Why didn’t the police remove the placards carried by Muslims on their recent demonstrations? They were threatening and offensive, as were the chants and behaviour of the demonstrators - one of the event organisers was even quoted making threats, yet the police let things go ahead without intervention*. What’s so special about Islam and Muslims that they should be handled with kid gloves?
The issue, obviously, is one of response - could it be anything else? How would Muslim worshippers respond to a Christian demonstration outside an important Mosque on a Friday after prayers? How would Muslim worshippers respond to placards offending their beliefs? Would they turn the other cheek? How would Muslim demonstrators respond to the police behaving towards them as they’d behaved towards the countryside marchers, and how would the wider Muslim population in Britain respond to news footage of these events?

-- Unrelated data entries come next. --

Definition marked (seen read : Py.flag) (w : World) :=
  mark_loop seen read (window w) [] w.

(** The members [mark_all] removes and the pairs it adds. *)
Definition to_delete_of (d : list (AggregatedActivity * AggregatedActivity))
  : list value :=
  map serialize_activity (map fst d).

Definition to_add_of (d : list (AggregatedActivity * AggregatedActivity))
  : list (value * Z) :=
  map (fun p => (serialize_activity p.2, get_activity_score p.2)) d.

Definition swap_events (d : list (AggregatedActivity * AggregatedActivity))
  : list Event :=
  match d with
  | [] => []
  | _ => [ZRem (key self) (to_delete_of d); ZAdd (key self) (to_add_of d)]
  end.

Definition swap_zset (d : list (AggregatedActivity * AggregatedActivity))
  (z : zset) : zset :=
  zadd (to_add_of d) (zrem (to_delete_of d) z).

(** The events a call appends to the log. *)
Definition issued {A} (m : M A) (w : World) : list Event :=
  drop (length (log w)) (log (m w).2).

(** The messages published by a list of events, with their channels. *)
Definition publishes (l : list Event) : list (string * string) :=
  omap (fun e => match e with
                 | Publish c m => Some (c, m)
                 | _ => None
                 end) l.

(** The values written to a string key by a list of events. *)
Definition writes (k : string) (l : list Event) : list string :=
  omap (fun e => match e with
                 | SetKey k' v => if decide (k' = k) then Some v else None
                 | _ => None
                 end) l.
(** * Nyra HAR engine: activity classification and sudden-stop detection

    A shallow embedding of [harModelService.js] (module-level publisher,
    [HARModelService] class) and proofs about its behaviour.

    Number model.  A JavaScript number is modelled by [num]: a finite value is
    an exact rational, and the three IEEE special values [NaN], [+Infinity]
    and [-Infinity] are kept with their arithmetic rules, so that every
    [isFinite] guard of the source keeps its meaning (division by zero, a
    non-numeric sensitivity).  Rounding and overflow of binary64 and the sign
    of zero are not represented.  The arithmetic operations return their
    result in lowest terms.  [Math.sqrt] on a finite non-negative value is a
    parameter [sqrtQ] of the development.

    Effects.  The module-level variables [listeners] and
    [latestActivityState] form the [World]; the fields of the service object
    form [HARModelService]; a method takes both and returns both, together
    with its [Outcome] (a returned value or a propagated exception).
    [Date.now()] is an argument of the method that reads it.  Console output
    is not represented. *)

From Stdlib Require Import String QArith Qabs Qround Qminmax ZArith List Bool Lia Lqa.
Import ListNotations.

Open Scope Q_scope.

(** ** JavaScript numbers *)

Inductive num : Type :=
| Fin (q : Q)
| PInf
| NInf
| NaN.

Definition isFinite (x : num) : bool :=
  match x with Fin _ => true | _ => false end.

(** A finite result, in lowest terms. *)
Definition fin (q : Q) : num := Fin (Qred q).

Definition add (x y : num) : num :=
  match x, y with
  | NaN, _ => NaN
  | _, NaN => NaN
  | Fin a, Fin b => fin (a + b)
  | PInf, NInf => NaN
  | NInf, PInf => NaN
  | PInf, _ => PInf
  | _, PInf => PInf
  | NInf, _ => NInf
  | _, NInf => NInf
  end.

Definition sub (x y : num) : num :=
  match x, y with
  | NaN, _ => NaN
  | _, NaN => NaN
  | Fin a, Fin b => fin (a - b)
  | PInf, PInf => NaN
  | NInf, NInf => NaN
  | PInf, _ => PInf
  | _, NInf => PInf
  | NInf, _ => NInf
  | _, PInf => NInf
  end.

(** The infinity with the sign of [q], flipped unless [positive]; [NaN] when
    [q] is 0. *)
Definition signedInf (positive : bool) (q : Q) : num :=
  match q ?= 0 with
  | Eq => NaN
  | Gt => if positive then PInf else NInf
  | Lt => if positive then NInf else PInf
  end.

Definition mul (x y : num) : num :=
  match x, y with
  | NaN, _ => NaN
  | _, NaN => NaN
  | Fin a, Fin b => fin (a * b)
  | PInf, Fin b => signedInf true b
  | NInf, Fin b => signedInf false b
  | Fin a, PInf => signedInf true a
  | Fin a, NInf => signedInf false a
  | PInf, PInf => PInf
  | NInf, NInf => PInf
  | PInf, NInf => NInf
  | NInf, PInf => NInf
  end.

Definition div (x y : num) : num :=
  match x, y with
  | NaN, _ => NaN
  | _, NaN => NaN
  | Fin a, Fin b =>
      if Qeq_bool b 0 then signedInf true a else fin (a / b)
  | Fin _, _ => Fin 0
  | PInf, Fin b => match b ?= 0 with Lt => NInf | _ => PInf end
  | NInf, Fin b => match b ?= 0 with Lt => PInf | _ => NInf end
  | _, _ => NaN
  end.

The establishment is wary of the negative impact that Muslim reaction to the fair and equal application of British law would have on the ethnic Briton’s perception of the multicultural society. And no doubt they’re also worried that things could spiral out of control - so they go easy. They say that all people and cultures are essentially the same, but their actions suggest otherwise. Why else treat Muslim demonstrators differently?
The Libs, Labs, and Cons first made allowances for Muslim beliefs as a way of integrating the Muslim way of life with ours, but the medium term consequence of that has been that Muslims are now more separate than they were when they first arrived here in the early 1950’s. Now they’re making allowances for Muslims as a means of maintaining the increasingly unstable society that 60 years of mass third world immigration has created, but in doing so they can’t help but alienate a growing proportion of ethnic Britons.
The establishment rode to power on the back of the false ‘feel-good’ universal equality argument that peaked sometime in the mid 1990’s. It was the sort of idea that had an immediate appeal for idealists on the make, and so it’s no coincidence that a significant section of today’s political, judicial and media elites consists of former communists and their brothers in arms. But the habit of seeing only that which one wishes to see is not confined to the liberal establishment; sometimes the facts are hard to face whatever one’s position.
And by the same token, no one, no matter who, can put off facing the facts forever; all we can do is delay it for a while, and very often make things worse in the process.
We’re at the stage now where the liberals are being forced to face the facts. And it is the establishment’s relationship with Britain’s Muslim minority that more than anything else is exposing the contradictions in the equality of man idea; Liberalism is being pushed into crisis by Islam.
n.b. Some of the Muslim demonstrators have since been prosecuted ‘after an investigation’, but this rather proves my point - the arrests took place after the demonstration so as to minimise the chance of an unfortunate response.